Но уйти – значит, самому сдать еще отнюдь не проигранную позицию, отказаться от борьбы в критической ситуации, когда важнейшие структурные реформы подготовлены и вот-вот должны начаться.
После нелегких раздумий принимаю решение остаться и продолжать работу. Решающий аргумент -при всех проблемах мощные рычаги влияния на проводимую политику еще в моих руках.

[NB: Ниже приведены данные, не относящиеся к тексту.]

(** X16.  After any number of detections logged, the log holds the
    hundred newest entries, the newest first: the entries logged, in
    reverse order, before what the log held, cut at a hundred. *)
Theorem detection_log_keeps_newest {A : Type} (logs entries : list A)
  (logEntry : A) :
  let logs' := saveDetectionLog (fold_left saveDetectionLog entries logs)
                 logEntry in
  logs' = firstn 100 (logEntry :: rev entries ++ logs)%list
  /\ (List.length logs' <= 100)%nat
  /\ hd_error logs' = Some logEntry
  /\ (List.length logs' = 100%nat
      \/ logs' = (logEntry :: rev entries ++ logs)%list).
Proof.
  cbv zeta.
  assert (E : saveDetectionLog (fold_left saveDetectionLog entries logs)
                logEntry
              = firstn 100 (logEntry :: rev entries ++ logs)%list).
  { change (saveDetectionLog (fold_left saveDetectionLog entries logs)
              logEntry)
      with (fold_left saveDetectionLog [logEntry]
              (fold_left saveDetectionLog entries logs)).
    rewrite <- fold_left_app, saveDetectionLog_fold.
    - rewrite rev_app_distr. reflexivity.
    - intros H. apply app_eq_nil in H as [_ H]. discriminate. }
  rewrite E. split; [reflexivity|]. split; [apply firstn_le_length|].
  split; [reflexivity|].
  destruct (Nat.le_gt_cases 100
              (List.length (logEntry :: rev entries ++ logs)%list)) as [H|H].
  - left. now apply firstn_length_le.
  - right. apply firstn_all2. lia.
Qed.

(** X17.  The category the import gives a sheet is one of the five of
    [CATEGORIES].  A sheet gets none exactly when its name, in lower case,
    contains none of [orange], [pop], [tomato], [yuzu], [mixed], and, as it
    is, none of the four Thai words: the tests for [shinsen pop] and for
    the longer Thai name of the mixed juice decide nothing.  A name that
    mentions [orange], [pop] or [tomato] is never taken for [yuzu]. *)
Theorem detectCategory_in_categories (sheetName : string) :
  let name := JS.toLowerCase sheetName in
  (forall c, detectCategory sheetName = Some c -> In c CATEGORIES)
  /\ (detectCategory sheetName = None <->
      existsb (JS.includes name) ["orange"; "pop"; "tomato"; "yuzu"; "mixed"]
      = false
      /\ existsb (JS.includes sheetName) ["ส้ม"; "มะเขือเท"; "ยูซุ"; "ผลไม้รวม"]
         = false)
  /\ (detectCategory sheetName = Some "yuzu" ->
      existsb (JS.includes name) ["orange"; "pop"; "tomato"] = false).
Proof.
  cbv zeta.
  assert (Epop :
    JS.includes (JS.toLowerCase sheetName) "pop"
    || JS.includes (JS.toLowerCase sheetName) "shinsen pop"
    = JS.includes (JS.toLowerCase sheetName) "pop").
  { destruct (JS.includes (JS.toLowerCase sheetName) "shinsen pop") eqn:E;
      [|apply Bool.orb_false_r].
    now rewrite (includes_trans _ "shinsen pop" "pop" E eq_refl). }
  assert (Emix :
    JS.includes (JS.toLowerCase sheetName) "mixed"
    || JS.includes sheetName "ผลไม้รวม"
    || JS.includes sheetName "น้ำผลไม้รวม"
    = JS.includes (JS.toLowerCase sheetName) "mixed"
      || JS.includes sheetName "ผลไม้รวม").
  { destruct (JS.includes sheetName "น้ำผลไม้รวม") eqn:E;
      [|apply Bool.orb_false_r].
    rewrite (includes_trans _ "น้ำผลไม้รวม" "ผลไม้รวม" E eq_refl).
    now rewrite !Bool.orb_true_r. }
  unfold detectCategory. cbv zeta. rewrite Epop, Emix. clear Epop Emix.
  cbn [existsb CATEGORIES In].
  destruct (JS.includes (JS.toLowerCase sheetName) "orange");
    [cbn; repeat split; try discriminate;
       [intros c H; injection H as <-; auto | intros []; discriminate]|].
  destruct (JS.includes sheetName "ส้ม");
    [cbn; repeat split; try discriminate;
       [intros c H; injection H as <-; auto
       | intros [_ H]; discriminate]|].
  destruct (JS.includes (JS.toLowerCase sheetName) "pop");
    [cbn; repeat split; try discriminate;
       [intros c H; injection H as <-; auto 6
       | intros [H _]; discriminate]|].
  destruct (JS.includes (JS.toLowerCase sheetName) "tomato");
    [cbn; repeat split; try discriminate;
       [intros c H; injection H as <-; auto 6
       | intros [H _]; discriminate]|].
  destruct (JS.includes sheetName "มะเขือเท");
    [cbn; repeat split; try discriminate;
       [intros c H; injection H as <-; auto 6
       | intros [_ H]; discriminate]|].
  destruct (JS.includes (JS.toLowerCase sheetName) "yuzu");
    [cbn; repeat split; try discriminate;
       [intros c H; injection H as <-; auto 6
       | intros [H _]; discriminate]|].
  destruct (JS.includes sheetName "ยูซุ");
    [cbn; repeat split; try discriminate;
       [intros c H; injection H as <-; auto 6
       | intros [_ H]; discriminate]|].
  destruct (JS.includes (JS.toLowerCase sheetName) "mixed");
    [cbn; repeat split; try discriminate;
       [intros c H; injection H as <-; auto 6
       | intros [H _]; discriminate]|].
  destruct (JS.includes sheetName "ผลไม้รวม");
    cbn; repeat split; try discriminate;
    try (intros c H; injection H as <-; auto 6);
    try (intros [_ H]; discriminate).
Qed.

(** ** The import of a sheet and of a workbook into the database *)

Lemma upsert_fresh (d c : string) (r : DailyRecord) (db0 : Db.database) :
  existsb (Db.hasKey d c) db0 = false ->
  Db.upsert d c r db0
  = (db0 ++ [{| Db.rowDate := d; Db.rowCategory := c; Db.rowRecord := r |}])%list.
Proof.
  induction db0 as [|x db0 IH]; cbn [Db.upsert existsb app]; [reflexivity|].
  destruct (Db.hasKey d c x); cbn [orb]; [discriminate|].
  intros H. now rewrite IH.
Qed.

(** A real run only appends rows to the database, one for each row it
    counts as processed. *)
Lemma migrate_appends (l : Migration.Layout) (category : string)
  (clock : nat -> string) (rows : list Excel.sheetRow) :
  forall p,
    let p' := fold_left (Migration.migrateRow l category false clock) rows p in
    exists added,
      Migration.db p' = (Migration.db p ++ added)%list
      /\ Migration.processed p' = (Migration.processed p + List.length added)%nat
      /\ Forall
           (fun x =>
              Db.rowCategory x = category
              /\ Db.toMySQLDate (date (Db.rowRecord x)) = Some (Db.rowDate x)
              /\ Db.isDateRecorded (Migration.db p) (date (Db.rowRecord x))
                   category = false
              /\ exists r, In r rows /\ builds l category r (Db.rowRecord x))
           added.
Proof.
  induction rows as [|r rows IH]; intros p; cbv zeta.
  - exists []. cbn [fold_left]. rewrite app_nil_r. cbn [List.length].
    split; [reflexivity|]. split; [lia | constructor].
  - cbn [fold_left].
    destruct (IH (Migration.migrateRow l category false clock p r))
      as (added & Hdb & Hproc & Hall).
    destruct (migrateRow_records l category clock p r) as [Hmono _].
    assert (Hall' : Forall
              (fun x =>
                 Db.rowCategory x = category
                 /\ Db.toMySQLDate (date (Db.rowRecord x)) = Some (Db.rowDate x)
                 /\ Db.isDateRecorded (Migration.db p) (date (Db.rowRecord x))
                      category = false
                 /\ exists r0, In r0 (r :: rows)
                               /\ builds l category r0 (Db.rowRecord x))
              added).
    { eapply Forall_impl; [|exact Hall].
      intros x (Hc & Hd & Hn & r0 & Hin & Hb).
      split; [exact Hc|]. split; [exact Hd|]. split.
      - destruct (Db.isDateRecorded (Migration.db p) _ category) eqn:E;
          [|reflexivity].
        apply Hmono in E. congruence.
      - exists r0. split; [now right | exact Hb]. }
    clear Hall.
    assert (Hstep : exists a0,
      Migration.db (Migration.migrateRow l category false clock p r)
      = (Migration.db p ++ a0)%list
      /\ Migration.processed (Migration.migrateRow l category false clock p r)
         = (Migration.processed p + List.length a0)%nat
      /\ Forall
           (fun x =>
              Db.rowCategory x = category
              /\ Db.toMySQLDate (date (Db.rowRecord x)) = Some (Db.rowDate x)
              /\ Db.isDateRecorded (Migration.db p) (date (Db.rowRecord x))
                   category = false
              /\ exists r0, In r0 (r :: rows)
                            /\ builds l category r0 (Db.rowRecord x))
           a0).
    { unfold Migration.migrateRow.
      destruct (Migration.buildRow l category _ r) as [| | rec] eqn:E.
      - exists []. rewrite app_nil_r. cbn [List.length].
        split; [reflexivity|]. split; [lia | constructor].
      - exists []. cbn [Migration.db Migration.processed].
        rewrite app_nil_r. cbn [List.length].
        split; [reflexivity|]. split; [lia | constructor].
      - cbv zeta.
        destruct (Db.isDateRecorded (Migration.db p) (date rec) category)
          eqn:Erec.
        + exists []. cbn [Migration.db Migration.processed].
          rewrite app_nil_r. cbn [List.length].
          split; [reflexivity|]. split; [lia | constructor].
        + destruct (toMySQLDate_canonical _ (built_date _ _ _ _ _ E))
            as [m Hm].
          unfold Db.saveDailyRecord. rewrite Hm.
          cbn [Migration.db Migration.processed].
          assert (Hfresh : existsb (Db.hasKey m category) (Migration.db p)
                           = false).
          { unfold Db.isDateRecorded in Erec. now rewrite Hm in Erec. }
          rewrite (upsert_fresh _ _ _ _ Hfresh).
          eexists. split; [reflexivity|]. split.
          * cbn [List.length]. lia.
          * constructor; [|constructor].
            cbn [Db.rowCategory Db.rowRecord Db.rowDate].
            split; [reflexivity|]. split; [exact Hm|]. split; [exact Erec|].
            exists r. split; [now left | eexists; exact E]. }
    destruct Hstep as (a0 & Hdb0 & Hproc0 & Hall0).
    exists (a0 ++ added)%list. rewrite Hdb, Hdb0, Hproc, Hproc0.
    rewrite <- app_assoc, length_app.
    split; [reflexivity|]. split; [lia|].
    apply Forall_app. split; assumption.
Qed.

(** X18.  A real import of a sheet only appends to the database: the rows
    that were there stay, in place and as they were, and one row is added
    for each row counted as processed.  A row added is filed under the
    category of the run and under the date of its record, converted; that
    date was not recorded for the category before the run, and the record
    is one a data row of the sheet yields. *)
Theorem import_only_appends (data : list Excel.sheetRow) (category : string)
  (clock : nat -> string) (db0 : Db.database) :
  let run := Migration.parseAndMigrateSheet data category false clock db0 in
  exists added,
    Migration.db run = (db0 ++ added)%list
    /\ List.length added = Migration.processed run
    /\ Forall (addedBy db0 data category) added.
Proof.
  cbv zeta. unfold Migration.parseAndMigrateSheet. cbv zeta.
  destruct (Migration.headerRowIndex _ =? -1)%Z.
  - exists []. cbn. rewrite app_nil_r. repeat split. constructor.
  - destruct (migrate_appends (Migration.locateHeader data) category clock
                (dataRows data)
                {| Migration.processed := 0; Migration.skipped := 0;
                   Migration.records := []; Migration.db := db0 |})
      as (added & Hdb & Hproc & Hall).
    exists added. split; [exact Hdb|]. split; [exact (eq_sym Hproc)|].
    exact Hall.
Qed.

(** The same, for the proofs on workbooks. *)
Lemma sheet_appends (data : list Excel.sheetRow) (category : string)
  (clock : nat -> string) (db0 : Db.database) :
  let run := Migration.parseAndMigrateSheet data category false clock db0 in
  exists added,
    Migration.db run = (db0 ++ added)%list
    /\ Migration.processed run = List.length added.
Proof.
  cbv zeta. unfold Migration.parseAndMigrateSheet. cbv zeta.
  destruct (Migration.headerRowIndex _ =? -1)%Z.
  - exists []. cbn. now rewrite app_nil_r.
  - destruct (migrate_appends (Migration.locateHeader data) category clock
                (dataRows data)
                {| Migration.processed := 0; Migration.skipped := 0;
                   Migration.records := []; Migration.db := db0 |})
      as (added & Hdb & Hproc & _).
    exists added. split; [exact Hdb | exact Hproc].
Qed.

Lemma sheet_dry (data : list Excel.sheetRow) (category : string)
  (clock : nat -> string) (db0 : Db.database) :
  Migration.db (Migration.parseAndMigrateSheet data category true clock db0)
  = db0.
Proof.
  unfold Migration.parseAndMigrateSheet. cbv zeta.
  destruct (Migration.headerRowIndex _ =? -1)%Z; [reflexivity|].
  set (start := {| Migration.processed := 0; Migration.skipped := 0;
                   Migration.records := []; Migration.db := db0 |}).
  destruct (dry_and_real (Migration.locateHeader data) category clock
              (dataRows data) start start eq_refl) as (_ & H & _).
  exact H.
Qed.

(** After a real import of a sheet the database holds what it held, and
    the dates of the sheet. *)
Lemma sheet_first_run (data : list Excel.sheetRow) (category : string)
  (clock : nat -> string) (db0 : Db.database) :
  let run := Migration.parseAndMigrateSheet data category false clock db0 in
  (forall d c, Db.isDateRecorded db0 d c = true ->
               Db.isDateRecorded (Migration.db run) d c = true)
  /\ (Migration.headerRowIndex (Migration.locateHeader data) <> (-1)%Z ->
      holdsSheet (Migration.db run) data category).
Proof.
  cbv zeta. unfold Migration.parseAndMigrateSheet. cbv zeta.
  destruct (Migration.headerRowIndex _ =? -1)%Z eqn:E.
  - apply Z.eqb_eq in E. split; [auto | congruence].
  - destruct (migrate_records_all (Migration.locateHeader data) category
                clock (dataRows data)
                {| Migration.processed := 0; Migration.skipped := 0;
                   Migration.records := []; Migration.db := db0 |})
      as [Hmono Hall].
    split; [exact Hmono|]. intros _ r now rec Hin Hb. eapply Hall; eauto.
Qed.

Первейшая головная боль – Верховный Совет,где политика реформ – что красная тряпка для быка. Правительство с трудом отбивается от убийственных по своим финансовым последствиям предложений, а поскольку, как я уже сказал, президент отошел от непосредственного руководства Советом министров, напор отраслевых лоббистов сдерживать приходится мне. Пытаюсь разрушить схему прямого взаимодействия: отраслевые министерства – комитеты и комиссии Верховного Совета – Центральный банк, позволяющую, минуя председателя правительства, проводить в жизнь опаснейшие для экономики решения.
В целом отступление, ослабление финансовой и денежной политики оказывается политически неизбежным. В мае-июне вклад бюджетного дефицита в развертывание инфляции еще невелик, но быстро растет.

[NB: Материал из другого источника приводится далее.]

(** * ghkeys: fetching the SSH public keys of GitHub users

    A shallow embedding of [ghkeys.py] and the properties its
    specification states about it.

    Conventions of the embedding.
    - A Python [str] is a [string]; a character is the code point of its
      [ascii] value (code points 0 to 255).  The classification of
      characters ([str.isspace], the line boundaries of [str.splitlines],
      the escapes of [json.dumps]) is CPython's, restricted to that range.
    - [None] is [None]; a value of type [str | None] is an [option string].
    - The effects of the program (the two output streams, the file system,
      [sys.exit]) are threaded through a state-and-exit monad [M].
    - The network and the event loop are the environment: what every
      request runs into, and the order in which the requests complete. *)

From Stdlib Require Import Ascii NArith ZArith.
From stdpp Require Import base option list strings pretty gmap.

Local Open Scope Z_scope.
Set Warnings "-register-all".

(** ** Text primitives of the Python runtime *)

Module Str.

Definition code (c : ascii) : N := N_of_ascii c.

(** [str.isspace] on one character. *)
Definition isspace (c : ascii) : bool :=
  let n := code c in
  ((9 <=? n) && (n <=? 13) || (28 <=? n) && (n <=? 32)
   || (n =? 133) || (n =? 160))%N.

(** The line boundaries [str.splitlines] splits at. *)
Definition is_linebreak (c : ascii) : bool :=
  let n := code c in
  ((10 <=? n) && (n <=? 13) || (28 <=? n) && (n <=? 30) || (n =? 133))%N.

Definition LF : ascii := ascii_of_N 10.
Definition CR : ascii := ascii_of_N 13.
Definition nl : string := String LF "".

(** Truth value of a string: [bool(s)]. *)
Definition truthy (s : string) : bool :=
  match s with "" => false | String _ _ => true end.

(** Truth value of a [str | None]. *)
Definition truthy_opt (o : option string) : bool :=
  match o with None => false | Some s => truthy s end.

Fixpoint lstrip (s : string) : string :=
  match s with
  | "" => ""
  | String c r => if isspace c then lstrip r else s
  end.

Fixpoint rstrip (s : string) : string :=
  match s with
  | "" => ""
  | String c r =>
      let r' := rstrip r in
      if isspace c && negb (truthy r') then "" else String c r'
  end.

(** [s.strip()]. *)
Definition strip (s : string) : string := rstrip (lstrip s).

(** [sep.join(parts)]. *)
Fixpoint join (sep : string) (parts : list string) : string :=
  match parts with
  | [] => ""
  | [p] => p
  | p :: rest => p +:+ sep +:+ join sep rest
  end.

(** [s.splitlines()]: [cur] is the line being read.  A carriage return
    followed by a line feed is one boundary; no empty line is reported
    after a final boundary. *)
Fixpoint splitlines_from (cur s : string) : list string :=
  match s with
  | "" => if truthy cur then [cur] else []
  | String c r =>
      if is_linebreak c then
        cur :: match r with
               | String c' r' =>
                   if Ascii.eqb c CR && Ascii.eqb c' LF
                   then splitlines_from "" r'
                   else splitlines_from "" r
               | "" => splitlines_from "" r
               end
      else splitlines_from (cur +:+ String c "") r
  end.

Definition splitlines (s : string) : list string := splitlines_from "" s.

(** The first and the last character of a string. *)
Definition head (s : string) : option ascii :=
  match s with "" => None | String c _ => Some c end.

Fixpoint last (s : string) : option ascii :=
  match s with
  | "" => None
  | String c "" => Some c
  | String _ r => last r
  end.

End Str.

(** ** The data model *)

Record FetchResult := mkFetchResult {
  user : string;
  keys : option string;
  error : option string
}.

(** ** The fetcher *)

(** What an exception handler of [fetch_keys] sees: [asyncio.TimeoutError],
    or another [Exception] whose [str(e)] is [descr].  (An interrupt of the
    process is not an [Exception]; it ends the whole run and is outside the
    model.) *)
Inductive exn :=
  | TimeoutError
  | OtherException (descr : string).

(** What one request runs into.  Either [session.get] raises, or it gives
    a response with a status; the body is read ([await resp.text()]) only
    when the program asks for it, and reading it can raise too. *)
Inductive exchange :=
  | GetRaises (e : exn)
  | Response (status : Z) (text : exn + string).

Definition on_exception (user : string) (e : exn) : FetchResult :=
  match e with
  | TimeoutError => mkFetchResult user None (Some "Request timed out")
  | OtherException descr => mkFetchResult user None (Some descr)
  end.

Definition fetch_keys (x : exchange) (user : string) : FetchResult :=
  match x with
  | GetRaises e => on_exception user e
  | Response status body =>
      if decide (status = 404) then
        mkFetchResult user None (Some "User not found")
      else if decide (status ≠ 200) then
        mkFetchResult user None (Some ("HTTP " +:+ pretty status))
      else
        match body with
        | inl e => on_exception user e
        | inr raw =>
            let text := Str.strip raw in
            if negb (Str.truthy text) then
              mkFetchResult user None (Some "No keys found")
            else mkFetchResult user (Some text) None
        end
  end.

(** ** The concurrent dispatcher *)

(** [asyncio.gather] keeps one slot per awaitable, in the order they were
    passed.  The event loop completes the requests in some order
    [completion] (a list of request indices); completing request [i]
    stores its result in slot [i]. *)
Definition complete (users : list string) (net : nat → exchange)
    (slots : list (option FetchResult)) (i : nat) : list (option FetchResult) :=
  match users !! i with
  | Some u => <[i := Some (fetch_keys (net i) u)]> slots
  | None => slots
  end.

Definition run_loop (users : list string) (net : nat → exchange)
    (completion : list nat) : list (option FetchResult) :=
  foldl (complete users net) (replicate (length users) None) completion.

Апофеоз финансовой безответственности – обсуждение в начале июля в Верховном Совете бюджета на 1992 год. Парламентский контрольно-бюджетный комитет, выполняя заказ руководства Верховного Совета, насчитывает несусветные резервы увеличения во втором полугодии налоговых поступлений. Вопреки протестам и предостережениям правительства, Верховный Совет за два часа с голоса принимает поправки, увеличивающие финансовые обязательства государства и бюджетный дефицит на 8 процентов ВНП.

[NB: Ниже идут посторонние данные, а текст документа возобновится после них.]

(** * BetterBST and MinecraftChecklist: a shallow embedding

    The development follows [betterbst.py] (the balanced builder and the
    pruned range filter) and [minecraft_checklist.py] (the checklist that
    indexes blocks by their value-to-hardness ratio).

    The generic binary search tree ([data_structures]), the array list and
    the merge sort ([algorithms.mergesort]) are imported by those files but
    are not part of the sources at hand: they are modelled from the
    specification, each under a comment saying so. *)

From Equations Require Import Equations.
From Stdlib Require Import ZArith List Bool Lia Arith.
From Stdlib Require Import Sorting.Sorted Sorting.Permutation.
From Stdlib Require Import Strings.String QArith.
Import ListNotations.
Open Scope Z_scope.

(** ** Keys

    [K = TypeVar('K')]: the tree only ever compares keys with [<], [>] and
    [==].  One boolean test [ltb] stands for [<]; [a > b] is [ltb b a] and
    [a == b] holds when neither is below the other.  The laws are those of a
    strict weak order, which is what Python's integers and finite floats
    (where [-0.0 == 0.0]) provide. *)

Class KeyOrder (K : Type) := {
  ltb : K -> K -> bool;
  ltb_irrefl : forall x, ltb x x = false;
  ltb_trans : forall x y z, ltb x y = true -> ltb y z = true -> ltb x z = true;
  ltb_cotrans : forall x y z, ltb x y = true -> ltb x z = true \/ ltb z y = true
}.

Definition gtb {K} `{KeyOrder K} (a b : K) : bool := ltb b a.
Definition eqk {K} `{KeyOrder K} (a b : K) : bool := negb (ltb a b) && negb (ltb b a).

#[export] Program Instance Z_KeyOrder : KeyOrder Z := {| ltb := Z.ltb |}.
Next Obligation. apply Z.ltb_irrefl. Qed.
Next Obligation. rewrite Z.ltb_lt in *. lia. Qed.
Next Obligation. rewrite !Z.ltb_lt in *. lia. Qed.

(** ** The ordered-map substrate *)

Section Substrate.
Context {K I : Type} `{KeyOrder K}.

(** Modelled from the spec: [TreeNode] of the missing [data_structures],
    "one Entry's key/item" and "an optional left child and an optional
    right child"; [Nil] is Python's [None]. *)
Inductive TreeNode : Type :=
| Nil
| Node (key : K) (item : I) (left_ right_ : TreeNode).

(** Modelled from the spec: the missing [BinarySearchTree], which "owns a
    single optional root Node; size is tracked incrementally". *)
Record BinarySearchTree : Type := mkBST { root : TreeNode; length : nat }.

(** Modelled from the spec: [BinarySearchTree.__init__], "a Tree is
    created empty". *)
Definition empty_tree : BinarySearchTree := mkBST Nil 0.

(** Modelled from the spec: the substrate's lookup ([__getitem__] of the
    missing [BinarySearchTree]); [None] is the lookup miss (a [KeyError]). *)
Fixpoint get_aux (current : TreeNode) (key : K) : option I :=
  match current with
  | Nil => None
  | Node k i l r =>
      if eqk key k then Some i
      else if ltb key k then get_aux l key
      else get_aux r key
  end.

Definition getitem (self : BinarySearchTree) (key : K) : option I :=
  get_aux (root self) key.

(** Modelled from the spec: [key in tree] of the missing
    [BinarySearchTree]. *)
Definition contains (self : BinarySearchTree) (key : K) : bool :=
  match getitem self key with Some _ => true | None => false end.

Отношения между правительством и Центральным банком – одна из самых важных тем экономической политики 1991-1994 годов. К концу 1991 года ЦБ РФ находился в полном подчинении Верховного Совета, практически – его председателя Р.И.Хасбулатова. В кабинете председателя ЦБ стоял телефон прямой связи с Верховным Советом, и телефоном этим, насколько мне известно, активно пользовались. О Григории Матюхине, возглавлявшем в это время банк, знал мало – только то, что он близок к Руслану Хасбулатову (в свое время они вместе работали в Московском институте народного хозяйства)и что принимает активное участие в банковеко-бюджетной войне России и Союза. Наращивая объемы кредитования, предоставляя дешевые кредиты российским предприятиям, тем самым обеспечивает политическую поддержку властей. Большого оптимизма все это не внушало. Начинать сложнейшие преобразования без надежного взаимопонимания и взаимодействия правительства с главным банком страны было опасно.